One tale which made us smile was Uncle Chuck spending hours grinding walnuts for the assorted recipes. There's only so much grinding of nuts of that a man can take.  (That's what he said anyways!) 

Many of us smiled at the memories of the Christmas Eve dinners she executed perfectly year after year, no matter how difficult it was to find the traditional seven fish. With a full house and 15 cars in the drive, you wouldn't expect a carolling family to be left out in the cold.  We've all been present for a meal at Emma and Carmelo's.  There's no chance of hearing much of anything beyond the clanging and shouting at the dinner table. 

Sunday dinners were another tradition my grandparents prided themselves on. Carmelo May have been in charge of the sauce and meatballs, but everyone knew is was Emma running the show. After a few hours she would tell you to get your kids and go home - she never was one for hiding her true feelings. She would tell you if you were wrong. She would tell if you were right.That is, of course, as long as your idea of right was also her idea of right.  You can't find that kind of honesty now a days. 

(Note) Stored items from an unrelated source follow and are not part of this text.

(** * Ax-Shell tracker: timer, task registry, reminders and state loading

    A shallow embedding of [modules/tracker.py] (class [Tracker]) and the
    properties of its time-accounting, task, reminder and load code.

    Conventions of the embedding.

    - A naive local [datetime] is the number of microseconds since a
      reference local midnight (an integer, as in CPython); a [timedelta]
      and a value of [total_seconds()] is a number of microseconds.  The
      float arithmetic on seconds is taken exactly.
    - A field holding an ISO-8601 string is an [iso]: either a string that
      [datetime.fromisoformat] parses ([IsoOk]) or one on which it raises
      ([IsoBad]).  [isoformat] followed by [fromisoformat] is the identity.
    - The float fields [units], [done] and [time_hours] are rationals.
    - A handler reads the clock once: every [datetime.now()] of one call
      is the same instant [now], passed as an argument.
    - Widgets and GLib source handles are not part of the state; desktop
      notifications are recorded in the trace [sent].
    - The state file is a typed document: the presence of every key is
      explicit, and a present key carries a value of the type
      [save_state] writes. *)

From Stdlib Require Import ZArith QArith Qround Qminmax List Sorted Ascii String Bool Lia Lqa.
From Equations Require Import Equations.
Import ListNotations.
Open Scope Z_scope.

(** ** Time *)

Definition second : Z := 1000000.
Definition hour : Z := 3600 * second.
Definition day : Z := 86400 * second.

(** [timedelta(seconds=n)], [timedelta(minutes=n)], [timedelta(days=n)]. *)
Definition timedelta_seconds (n : Z) : Z := n * second.
Definition timedelta_minutes (n : Z) : Z := n * (60 * second).
Definition timedelta_days (n : Z) : Z := n * day.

Her love for her friends was unconditional - and she has a lot of friends. Everyone knew they could count on Emma for one thing or another. Whether that be translating documents into Italian or English or looking after the kids. She was always prepared to help a friend in need. Of course, that went both ways. Not that I believe my mum, aunt and uncles ever misbehaved....but I've heard tales that they couldn't get away with anything.  She always found out - like she had eyes in every corner of Painesville.   

After 84 full years of life, she was the mother to five, Aunt to twelve, grandmother to six and nearly a great grandmother.  She will be buried today with a blank cheque numbered 6984, as she always wanted money to spend in paradise. The number represents her six grandchildren, her nine Lives and her 84 years spent living her own adventure story.  It's Monday, grandma. The bank opened at 9. 

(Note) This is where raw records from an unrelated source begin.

(** With enough weighted pixels, a least-squares fit of a column that is a
    series of the same degree reproduces the column at every pixel. *)
Lemma exact_fit_of_series (c c0 : list Q) (d : nat) :
  forall pixels y w : list Q,
    distinct pixels ->
    List.length y = List.length pixels -> List.length w = List.length pixels ->
    List.length c = (d + 1)%nat -> List.length c0 = (d + 1)%nat ->
    (d < count_nonzero w)%nat ->
    Forall2 Qeq (map (fun x => series x c0) pixels) y ->
    residual pixels y w c <= 0 ->
    Forall2 Qeq (map (fun x => series x c) pixels) y.
Proof.
  intros pixels y w D Ly Lw Lc L0 Hcount H0 Hr.
  destruct (weighted_pixels pixels w Lw D) as [roots [Lroots [Droots Hroots]]].
  assert (Agree : forall x, series x c == series x c0).
  { apply (series_determined c c0 roots); try lia; [exact Droots|].
    intros r Hin. destruct (Hroots r Hin) as [_ [i [wi [Hx [Hw Hn]]]]].
    assert (Hi : (i < List.length y)%nat).
    { rewrite Ly. apply nth_error_Some. congruence. }
    destruct (nth_error y i) as [yi|] eqn:Hy; [|apply nth_error_None in Hy; lia].
    rewrite (residual_zero_at_weighted_pixels c pixels y w Ly Lw Hr i r yi wi Hx Hy Hw Hn).
    symmetry.
    apply (Forall2_nth_error Qeq _ _ i _ _ H0); [|exact Hy].
    rewrite nth_error_map, Hx. reflexivity. }
  clear - Agree H0. revert y H0.
  induction pixels as [|x pixels IH]; intros y H0; inversion H0; subst; constructor.
  - rewrite Agree. assumption.
  - apply IH. assumption.
Qed.

(** C1. For a PSF whose first parameter is the amplitude, take a table
    whose shape columns are Legendre series of their degree on the pixels,
    with amplitudes that determine the fits: none is zero, or for every
    column of degree [d] at least [d + 1] are not.  If [legfit] returns
    weighted least-squares fits for these columns, the table is first turned
    into a polynomial vector and that vector is expanded into a table equal
    to the first one, entry by entry. *)
Theorem roundtrip_on_polynomial_tables :
  forall (legfit : list Q -> list Q -> nat -> list Q -> option (list Q))
         (self : ChromaticPSF_obj) (amplitude : list Q) (cols : table)
         (rest : list string),
    param_names (psf self) = "amplitude"%string :: rest ->
    ~ In "amplitude"%string rest -> rest <> [] ->
    List.length amplitude = table_len self ->
    Forall2 (fitted_by_least_squares legfit (degrees self) (linspace (table_len self))
                                     amplitude) rest cols ->
    exists (poly_params : list Q) (t : table),
      ChromaticPSF.from_profile_params_to_poly_params legfit self (amplitude :: cols)
      = Some poly_params
      /\ ChromaticPSF.from_poly_params_to_profile_params self poly_params false = Some t
      /\ table_eq t (amplitude :: cols).
Proof.
  intros legfit self amplitude cols rest Hn Hr Hne La Hf.
  apply (roundtrip_of_exact_fits legfit self amplitude cols rest Hn Hr Hne La).
  eapply Forall2_impl; [|exact Hf].
  intros name col [Lcol [d [c [Ed [Hw [Ec [[Lc Hmin] [c0 [L0 H0]]]]]]]]].
  exists d, c. repeat split; try assumption.
  assert (Lw : List.length amplitude = List.length (linspace (table_len self)))
    by (rewrite linspace_length; exact La).
  assert (Hres : residual (linspace (table_len self)) col amplitude c <= 0).
  { rewrite <- (residual_of_exact_fit _ _ amplitude _ H0). apply Hmin. exact L0. }
  destruct Hw as [Hw | Hw].
  - apply exact_fit_of_residual with (w := amplitude); assumption.
  - apply (exact_fit_of_series c c0 d) with (w := amplitude); try assumption.
    apply linspace_distinct.
Qed.

(** Three pixels, degree 1, and a first amplitude of zero, as in the test
    parameters of the repository: two amplitudes are left for fits of two
    coefficients. *)
Lemma roundtrip_on_polynomial_tables_witness :
  let self := ChromaticPSF.init (MoffatGauss.init None) 3 4 1 8000 in
  let P := [[0; 50; 100]; [0; 0; 0]; [1; 2; 3]; [5; 5; 5]; [2; 2; 2]; [-1; -1; -1];
            [2; 3; 4]; [8000; 8000; 8000]] in
  exists (poly_params : list Q) (t : table),
    ChromaticPSF.from_profile_params_to_poly_params legfit_last_two self P = Some poly_params
    /\ ChromaticPSF.from_poly_params_to_profile_params self poly_params false = Some t
    /\ table_eq t P.
Proof.
  intros self P.
  apply (roundtrip_on_polynomial_tables legfit_last_two self [0; 50; 100]
           [[0; 0; 0]; [1; 2; 3]; [5; 5; 5]; [2; 2; 2]; [-1; -1; -1]; [2; 3; 4];
            [8000; 8000; 8000]]
           ["x_mean"; "y_mean"; "gamma"; "alpha"; "eta_gauss"; "stddev"; "saturation"]%string).
  - reflexivity.
  - intro H. simpl in H. repeat (destruct H as [H|H]; [discriminate H|]). exact H.
  - discriminate.
  - reflexivity.
  - repeat (apply Forall2_cons; [|try apply Forall2_nil]);
      (split; [reflexivity|]);
      eexists; eexists;
      (split; [reflexivity|]);
      (split; [right; vm_compute; lia|]);
      (split; [reflexivity|]);
      (split;
       [ split; [reflexivity|];
         intros c' _; apply Qle_trans with 0;
         [ apply Qle_lteq; right; vm_compute; reflexivity | apply residual_nonneg ]
       | match goal with
         | |- polynomial_column _ 1 [_; ?y1; ?y2] => exists [y1; y2 - y1]
         | |- polynomial_column _ 0 [_; ?y1; _] => exists [y1]
         end;
         split; [reflexivity|];
         repeat constructor; vm_compute; reflexivity ]).
Defined.

Lemma residual_zero_weights (c : list Q) :
  forall pixels y w : list Q,
    Forall (fun wi => wi == 0) w -> residual pixels y w c == 0.
Proof.
  unfold residual, sum.
  induction pixels as [|x pixels IH]; intros y w H; [reflexivity|].
  destruct y as [|yi y]; [reflexivity|]. destruct w as [|wi w]; [reflexivity|].
  inversion H as [|? ? Hwi Hw]; subst. cbn [combine map fold_right].
  rewrite (IH y w Hw), Hwi. ring.
Qed.

(** Three pixels at -1, 0, 1 and degree 1 for the shape parameters.  The
    column [0, 1, 0] of [y_mean] is not a series of degree 1 (such a series
    takes at 0 the mean of its values at -1 and 1), so no polynomial vector
    expands to a table within 1/2 of this one, whatever [legfit] returns.
    And on a table of constant columns whose amplitudes are all zero, every
    vector of coefficients is a least-squares fit; with the fit of least
    norm, the zero series, the table that comes back has [y_mean = 0], not
    1.  With one amplitude that is not zero and degree 1, the least-squares
    fit of least norm of the column [1, 2, 3] is the series [3/2 + 3/2 x],
    which gives back [0, 3/2, 3]. *)
Lemma roundtrip_needs_series_and_weights :
  (let self := ChromaticPSF.init (MoffatGauss.init None) 3 4 1 8000 in
   let P := [[1; 1; 1]; [0; 1; 2]; [0; 1; 0]; [3; 3; 3]; [2; 2; 2]; [0; 0; 0]; [1; 1; 1];
             [8000; 8000; 8000]] in
   ~ (exists (legfit : list Q -> list Q -> nat -> list Q -> option (list Q))
             (poly_params : list Q) (t : table),
         ChromaticPSF.from_profile_params_to_poly_params legfit self P = Some poly_params
         /\ ChromaticPSF.from_poly_params_to_profile_params self poly_params false = Some t
         /\ table_close (1 # 2) t P))
  /\ (let self := ChromaticPSF.init (MoffatGauss.init None) 3 4 1 8000 in
      let amplitude := [0; 0; 0] in
      let cols := [[0; 0; 0]; [1; 1; 1]; [3; 3; 3]; [2; 2; 2]; [0; 0; 0]; [1; 1; 1];
                   [8000; 8000; 8000]] in
      Forall2 (fun name col =>
                 exists (d : nat) (c : list Q),
                   dict_get (degrees self) name = Some d
                   /\ legfit_zero (linspace 3) col d amplitude = Some c
                   /\ least_squares_fit (linspace 3) col amplitude d c
                   /\ polynomial_column (linspace 3) d col)
              ["x_mean"; "y_mean"; "gamma"; "alpha"; "eta_gauss"; "stddev";
               "saturation"]%string cols
      /\ exists (poly_params : list Q) (t : table),
          ChromaticPSF.from_profile_params_to_poly_params legfit_zero self (amplitude :: cols)
          = Some poly_params
          /\ ChromaticPSF.from_poly_params_to_profile_params self poly_params false = Some t
          /\ ~ table_close (1 # 2) t (amplitude :: cols))
  /\ (let self := ChromaticPSF.init (MoffatGauss.init None) 3 4 1 8000 in
      let amplitude := [0; 0; 5] in
      let cols := [[0; 0; 0]; [1; 2; 3]; [3; 3; 3]; [2; 2; 2]; [0; 0; 0]; [1; 1; 1];
                   [8000; 8000; 8000]] in
      Forall2 (fun name col =>
                 exists (d : nat) (c : list Q),
                   dict_get (degrees self) name = Some d
                   /\ legfit_last_one (linspace 3) col d amplitude = Some c
                   /\ least_squares_fit (linspace 3) col amplitude d c
                   /\ polynomial_column (linspace 3) d col)
              ["x_mean"; "y_mean"; "gamma"; "alpha"; "eta_gauss"; "stddev";
               "saturation"]%string cols
      /\ exists (poly_params : list Q) (t : table),
          ChromaticPSF.from_profile_params_to_poly_params legfit_last_one self
            (amplitude :: cols) = Some poly_params
          /\ ChromaticPSF.from_poly_params_to_profile_params self poly_params false = Some t
          /\ ~ table_close (1 # 2) t (amplitude :: cols)).
Proof.
  split; [|split].
  - intros self P [legfit [poly [t [_ [Et Tt]]]]].
    unfold ChromaticPSF.from_poly_params_to_profile_params in Et.
    destruct (ChromaticPSF.expand_columns (degrees self) (table_len self)
                (linspace (table_len self)) poly 0 (param_names (psf self))) as [t0|] eqn:E0;
      simpl in Et; [|discriminate].
    inversion Et; subst t0. clear Et.
    destruct (expand_columns_nth _ _ _ _ _ _ _ E0) as [_ N].
    specialize (N 2%nat "y_mean"%string eq_refl).
    pose proof (Forall2_nth_error _ _ _ 2%nat _ [0; 1; 0] Tt N eq_refl) as H.
    clear - H. unfold expanded_column in H.
    change (String.eqb "y_mean" "amplitude") with false in H.
    change (dict_get (degrees self) "y_mean") with (Some 1%nat) in H.
    cbv iota beta in H.
    match type of H with
    | Forall2 _ (legval_or_zeros _ _ ?s) _ =>
        assert (L : (List.length s <= 2)%nat) by (unfold slice; apply firstn_le_length);
        destruct s as [|a [|b [|c s']]]; [| | |simpl in L; lia]
    end.
    + unfold legval_or_zeros in H. cbn -[Qabs Qlt Qplus Qmult Qminus Qopp] in H.
      inversion H as [|? ? ? ? _ H1]; subst.
      inversion H1 as [|? ? ? ? E _]; subst.
      apply Qabs_Qlt_condition in E. lra.
    + unfold legval_or_zeros in H.
      change (linspace (table_len self)) with [-2 # 2; 0 # 2; 2 # 2] in H.
      cbn -[Qabs Qlt Qplus Qmult Qminus Qopp] in H.
      inversion H as [|? ? ? ? E1 H1]; subst.
      inversion H1 as [|? ? ? ? E2 _]; subst.
      apply Qabs_Qlt_condition in E1, E2. lra.
    + unfold legval_or_zeros in H.
      change (linspace (table_len self)) with [-2 # 2; 0 # 2; 2 # 2] in H.
      cbn -[Qabs Qlt Qplus Qmult Qminus Qopp] in H.
      inversion H as [|? ? ? ? E1 H1]; subst.
      inversion H1 as [|? ? ? ? E2 H2]; subst.
      inversion H2 as [|? ? ? ? E3 _]; subst.
      apply Qabs_Qlt_condition in E1, E2, E3. lra.
  - intros self amplitude cols. split.
    + repeat (apply Forall2_cons; [|try apply Forall2_nil]);
        eexists; eexists;
        (split; [reflexivity|]); (split; [reflexivity|]);
        (split;
         [ split; [reflexivity|];
           intros c' _;
           rewrite !residual_zero_weights by (repeat constructor; reflexivity);
           apply Qle_refl
         | match goal with
           | |- polynomial_column _ 1 (?v :: _) => exists [v; 0]
           | |- polynomial_column _ 0 (?v :: _) => exists [v]
           end;
           split; [reflexivity|];
           repeat constructor; vm_compute; reflexivity ]).
    + eexists. eexists. split; [reflexivity|]. split; [reflexivity|].
      intro H.
      pose proof (Forall2_nth_error _ _ _ 2%nat _ [1; 1; 1] H eq_refl eq_refl) as H2.
      inversion H2 as [|? ? ? ? E _]; subst.
      apply Qabs_Qlt_condition in E. vm_compute in E. destruct E as [E _]. discriminate E.
  - intros self amplitude cols. split.
    + repeat (apply Forall2_cons; [|try apply Forall2_nil]);
        eexists; eexists;
        (split; [reflexivity|]); (split; [reflexivity|]);
        (split;
         [ split; [reflexivity|];
           intros c' _; apply Qle_trans with 0;
           [ apply Qle_lteq; right; vm_compute; reflexivity | apply residual_nonneg ]
         | match goal with
           | |- polynomial_column _ 1 [?y0; ?y1; _] => exists [y1; y1 - y0]
           | |- polynomial_column _ 0 (?v :: _) => exists [v]
           end;
           split; [reflexivity|];
           repeat constructor; vm_compute; reflexivity ]).
    + eexists. eexists. split; [reflexivity|]. split; [reflexivity|].
      intro H.
      pose proof (Forall2_nth_error _ _ _ 2%nat _ [1; 2; 3] H eq_refl eq_refl) as H2.
      inversion H2 as [|? ? ? ? E _]; subst.
      apply Qabs_Qlt_condition in E. vm_compute in E. destruct E as [E _]. discriminate E.
Qed.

She fought cancer, survived a hit and run accident and even escaped a shipwreck. Her life was lived to its fullest, just as we would expect from her, and that is evident by the many faces we see here today. God, faith and family were her most treasured possessions.  So it is only fitting that we join here today to give her the farewell she deserves. 

It's said that Those who touch our lives inspire us and love us. And they do so for a lifetime. Today we honour and celebrate her life and her love. Our lives more colourful because she was apart of it. We have the opportunity today to remember and share her treasured stories and know that it was all of us - her family and friends - who helped Emma live a long and happy life.



  1. The last picture was a perfect ending to this beautiful eulogy.

  2. Emma was a beautiful lady and I miss her already when look daily to her home.